There are many trials in each phase of this experiment, so it makes sense to include a column that says which trial within the phase each row refers to. Take a look at the data — click on dat in the Environment panel if you have not already done so, and this will open a spreadsheet-like view of the data in the top left window of Rstudio. If you scroll through the columns, you’ll find one called live_row. You’ll notice it counts up from zero to 31, and then from 0 to 23. So, this column contains trial numbers, first for the masculinity-rating part of the experiment, and then for the confidence-rating part of the experiment. Counting from zero might seem a bit weird, but it’s quite common in data collected by a computer.

Columns to keep: subject_nr, phase, live_row, type, response

Column ordering

You may have noticed that the list of ‘columns to keep’ is not in alphabetical order. Instead, it follows the conventional ordering of participant (subject_nr), position in experiment (phase, live_row), stimulus (type), response. Most experiments report their data in this order. Having conventions like these make it easier for others to read and understand our analyses.

Selecting columns

Having worked out which columns we need, we now tidy things up by selecting just the columns we need and putting them into a new data frame. This is done using R’s select command. Add the following to your script and run it

# Select columns; place into 'dat_subset'
dat_subset <- dat %>% select(subject_nr, phase, live_row, type, response)

Explanation of command - Our original data frame dat is piped (sent to, %>%) the select command, which picks just the columns we name. These selected columns are put (<-) into a new dataframe called dat_subset.

Click on dat_subset in the Environment window. You’ll see we have a much easier-to-read data frame, still with 56 rows, but now only 5 columns.

Renaming columns

When working with data, it’s useful to have meaningful column names, because it makes it easier to remember what they contain. The column live_row could be more clearly named as trial, as that’s the information it contains. Also, subject_nr is longer than it needs to be, subj is clear, and quicker to type. We rename columns in R using the set_names command.

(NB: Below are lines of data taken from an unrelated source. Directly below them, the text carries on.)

(* ===== verification/AgentOutcome.v ===== *)
(** * internal/agent: the outcome of a run

    No failure is lost: whatever the interleaving and the environment, a step that
    reports Failed without [continueOnError] either raises the flag of its phase
    or was cut down by a cancellation, and the status the run ends with says so.
    The argument is per thread (each thread accounts for the failures it reports)
    and is lifted to the stages, the pipelines and the claim. *)

From S2P Require Import Prelude GoStrings DslTypes DslMatrix DslCondition AgentSteps Threads AgentRun AgentFacts AgentProtocol.
From stdpp Require Import options.

(** ** Accounting for failures *)

(** The run knows of a failure of [step]: it need not, a flag tells it, or the run
    is cancelled and the phase lets a cancellation mask failures. *)
Definition known (ph : phase) (step : ClaimStep) (s : St) : Prop :=
  cl_ContinueOnError step = true ∨ flag_set (ph_flag ph) s = true ∨
  ph_suppressOnCancel ph && st_cancelled s = true.

Definition excused (ph : phase) (s : St) (e : event) : Prop :=
  match e with EReport step Failed _ _ _ => known ph step s | _ => True end.

(** A report of a failure the run may not forget. *)
Definition unexcused (e : event) : Prop :=
  match e with EReport step Failed _ _ _ => cl_ContinueOnError step = false | _ => False end.

(** No failure is lost, and no flag is raised without one or without another
    reason [why]; a flag raised stays so. *)
Definition accounted (why : Prop) (ph : phase) (s : St) (l : list event) : Prop :=
  Forall (excused ph s) l ∧
  ∀ f, EFlag f ∈ l → f = ph_flag ph ∧ flag_set f s = true ∧ (Exists unexcused l ∨ why).

Lemma known_grows ph step s s' : grows s s' → known ph step s → known ph step s'.
Proof.
  intros [_ Hc _ Hf] [?|[?|H]]; [by left|by right; left; apply Hf|right; right].
  destruct (ph_suppressOnCancel ph); [by apply Hc|done].
Qed.

Lemma excused_other ph s e : ¬ (∃ step x ch cj, e = EReport step Failed x ch cj) → excused ph s e.
Proof. intros He. destruct e as [? [] ? ? ?| | | | | | | | | | | | |]; try done. destruct He. by repeat eexists. Qed.

Lemma accounted_grows why ph s s' l : grows s s' → accounted why ph s l → accounted why ph s' l.
Proof.
  intros HR [Hl Hf]. split; [|intros f (? & ? & ?)%Hf; split_and!; [done|by apply HR|done]]. eapply Forall_impl; [exact Hl|].
  intros [? [] ? ? ?| | | | | | | | | | | | |]; try done. by apply known_grows.
Qed.

Lemma accounted_cover why ph s l :
  (∀ e, e ∈ l → ∃ o, accounted why ph s o ∧ e ∈ o ∧ o ⊆ l) → accounted why ph s l.
Proof.
  intros H. split.
  - apply Forall_forall. intros e He. destruct (H e He) as (o & [Ho _] & Heo & _). by eapply Forall_forall in Ho.
  - intros f Hf. destruct (H _ Hf) as (o & [_ Ho] & Hfo & Hsub). destruct (Ho f Hfo) as (-> & Hs & He).
    split; [done|]. split; [done|]. destruct He as [He|?]; [left|by right].
    apply Exists_exists in He as (e & He & Hu). apply Exists_exists. exists e. auto.
Qed.

Lemma accounted_app why ph s l1 l2 : accounted why ph s l1 → accounted why ph s l2 → accounted why ph s (l1 ++ l2).
Proof. apply (acc_app (accounted why ph)), accounted_cover. Qed.

Lemma accounted_quiet W why ph s l : Forall (quiet_event W) l → accounted why ph s l.
Proof.
  intros Hl. split.
  - eapply Forall_impl; [exact Hl|]. by intros [].
  - intros f Hf. by eapply Forall_forall in Hl; [|exact Hf].
Qed.

(** The events of a step that fails. *)
Lemma accounted_failure why ph s step l :
  known ph step s →
  Forall (λ e, (e = EFlag (ph_flag ph) ∧ cl_ContinueOnError step = false ∧ flag_set (ph_flag ph) s = true) ∨
               ∃ x ch cj, e = EReport step Failed x ch cj) l →
  Exists (λ e, ∃ x ch cj, e = EReport step Failed x ch cj) l → accounted why ph s l.
Proof.
  intros Hk Hl He. split.
  - eapply Forall_impl; [exact Hl|]. by intros e [(-> & _)|(x & ch & cj & ->)].
  - intros f Hf. pose proof (proj1 (Forall_forall _ _) Hl _ Hf) as [(Hg & Hc & Hs)|(? & ? & ? & ?)]; [|done]. injection Hg as ->.
    split; [done|]. split; [done|]. left. eapply Exists_impl; [exact He|]. by intros e (x & ch & cj & ->).
Qed.

Section threads.
Context (W : World) (Vars : gmap string string) (why : Prop) (ph : phase).

Lemma keeps_grows {A} P (t : proc St event A) : keeps (guarded P) t → keeps (λ s _ s', grows s s') t.
Proof. apply keeps_weaken. by intros s l s' []. Qed.

(** A thread that accounts for its failures. *)
Record good {A} (t : proc St event A) : Prop := {
  good_keeps : keeps (flagged W) t;
  good_wp : ∀ s, wp grows t (λ _ l s', accounted why ph s' l) s
}.

Lemma good_bind {A B} (t : proc St event A) (f : A → proc St event B) :
  good t → (∀ a, good (f a)) → good (t ≫= f).
Proof.
  intros [Hk Ht] Hf. split; [apply keeps_bind; [done|apply Hf]|].
  intros s. apply (wp_seq grows (λ l s, accounted why ph s l));
    [| |intros a; eapply keeps_grows, Hf|apply Ht|intros a s'; apply Hf].
  - intros. by eapply accounted_grows.
  - intros. by apply accounted_app.
Qed.

Lemma good_quiet {A} (t : proc St event A) : keeps (quiet W) t → good t.
Proof.
  intros Ht. split; [by apply quiet_flagged|]. intros s. eapply wp_mono; [|apply (wp_events _ (quiet_event W))].
  - intros a l s' Hl. eapply accounted_quiet, Hl.
  - eapply keeps_weaken; [|exact Ht]. by intros ? ? ? [].
Qed.

Lemma accounted_one s e : excused ph s e → (∀ f, e ≠ EFlag f) → accounted why ph s [e].
Proof.
  intros He Hf. split; [by constructor|]. intros f Hin%list_elem_of_singleton. by destruct (Hf f).
Qed.

Lemma good_emit e : thread_event W e → (∀ s, excused ph s e) → (∀ f, e ≠ EFlag f) → good (emit e).
Proof.
  intros He Hx Hf. split; [by apply keeps_emit|]. intros s. cbn. intros s1 _ s2 _. by apply accounted_one.
Qed.

Lemma good_ask {A} es (f : St → A) : Forall (thread_event W) es → (∀ s, accounted why ph s es) → good (ask es f).
Proof.
  intros He Hx. split; [by apply keeps_ask|]. intros s. cbn. intros s1 _ s2 _. rewrite app_nil_r. apply Hx.
Qed.

(** Noting a failure: the flag is raised unless the run need not know. *)
Lemma wp_recordFailure step s :
  wp grows (recordFailure ph step)
    (λ _ l s', known ph step s' ∧
       Forall (λ e, e = EFlag (ph_flag ph) ∧ cl_ContinueOnError step = false ∧ flag_set (ph_flag ph) s' = true) l) s.
Proof.
  unfold recordFailure. destruct (cl_ContinueOnError step) eqn:E; [by repeat split; [left|]|].
  cbn. intros s1 _. destruct (ph_suppressOnCancel ph && st_cancelled s1) eqn:E1; cbn.
  - intros s2 HR. split; [|done]. eapply known_grows; [exact HR|]. by right; right.
  - intros s2 _ s3 HR. assert (flag_set (ph_flag ph) s3 = true) as Hs by (apply HR, set_flag_set).
    split; [by right; left|by repeat constructor].
Qed.

Lemma flags_grow step s s' l : grows s s' →
  Forall (λ e, e = EFlag (ph_flag ph) ∧ cl_ContinueOnError step = false ∧ flag_set (ph_flag ph) s = true) l →
  Forall (λ e, (e = EFlag (ph_flag ph) ∧ cl_ContinueOnError step = false ∧ flag_set (ph_flag ph) s' = true) ∨
               ∃ x ch cj, e = EReport step Failed x ch cj) l.
Proof. intros HR Hl. eapply Forall_impl; [exact Hl|]. intros e (-> & ? & ?). left. split_and!; [done..|by apply HR]. Qed.

(** The three ways a failure is reported and noted. *)
Lemma good_fail_then_record step x ch cj :
  good (_ ← emit (EReport step Failed x ch cj); recordFailure ph step).
Proof.
  split; [keeps|]. intros s. apply wp_emit; [apply _|]. eapply wp_mono; [|apply wp_recordFailure].
  intros [] l s' [Hk Hl]. apply (accounted_failure _ _ _ step); [done| |].
  - constructor; [right; by eauto|]. by eapply flags_grow.
  - left. by eauto.
Qed.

Add the following to your script and run it:

# Rename columns; place into 'tidydat'
tidydat <- dat_subset %>% 
  set_names(c("subj", "phase", "trial", "type", "response"))

Explanation of command - The command c() means concatenate i.e. put together. So c("subj", "phase", "trial", "type", "response") is a way of putting the five names together so they can be sent somewhere. We use the set_names function to change the column names of the dataframe to be this list. The result is sent (<-) and saved in a new variable, tidydat.

Filtering rows

We now have a clear, tidy dataframe (tidydat), which we can start to analyse. The expected result is that the participant will show high confidence ratings for having seen the prototype, despite not having seen it before. Does this participant show this pattern of results?

Our predictions are about the test phase, but this data frame also contains data about the exposure phase (the masculinity ratings). So, the first thing we have to do is filter the data so that it only contains the test phase. As covered in Absolute Beginners’ Guide to R, we use the filter command to do this, telling it which parts of the data we want to keep. Add the following to your script and run it:

# Filter test phase data into 'testdat'
testdat <- tidydat %>% filter(phase == "test")

Explanation of command - The tidydat data is passed (%>%) to the filter command, which keeps only those rows (trials) where phase == "test", i.e. where the column phase contains the word test. This filtered data is then written (<-) to a new data frame called testdat.

Click on testdat in the Environment window. You’ll see that now we just have 24 rows, all from the test phase.

Summarising data

We can now use the group_by and summarise commands covered in Absolute Beginners’ Guide to R to answer our question. Add the following to your script and run it:

# Group data by 'type', display mean of 'response'
testdat %>% group_by(type) %>% summarise(mean(response))

# A tibble: 3 × 2
  type      `mean(response)`
  <chr>                <dbl>
1 prototype             4.75
2 seen                  3.88
3 unseen                5

Explanation of command - Our test-phase data (testdat) is piped to group_by(type), which groups it into the three parts given by the type column (seen, unseen, prototype). This grouped data is then sent to summarise to work out a summary value for each group. We tell summarise what summary we want, in this case we want a mean. And we tell the mean command that the data we want a mean of is in the response column.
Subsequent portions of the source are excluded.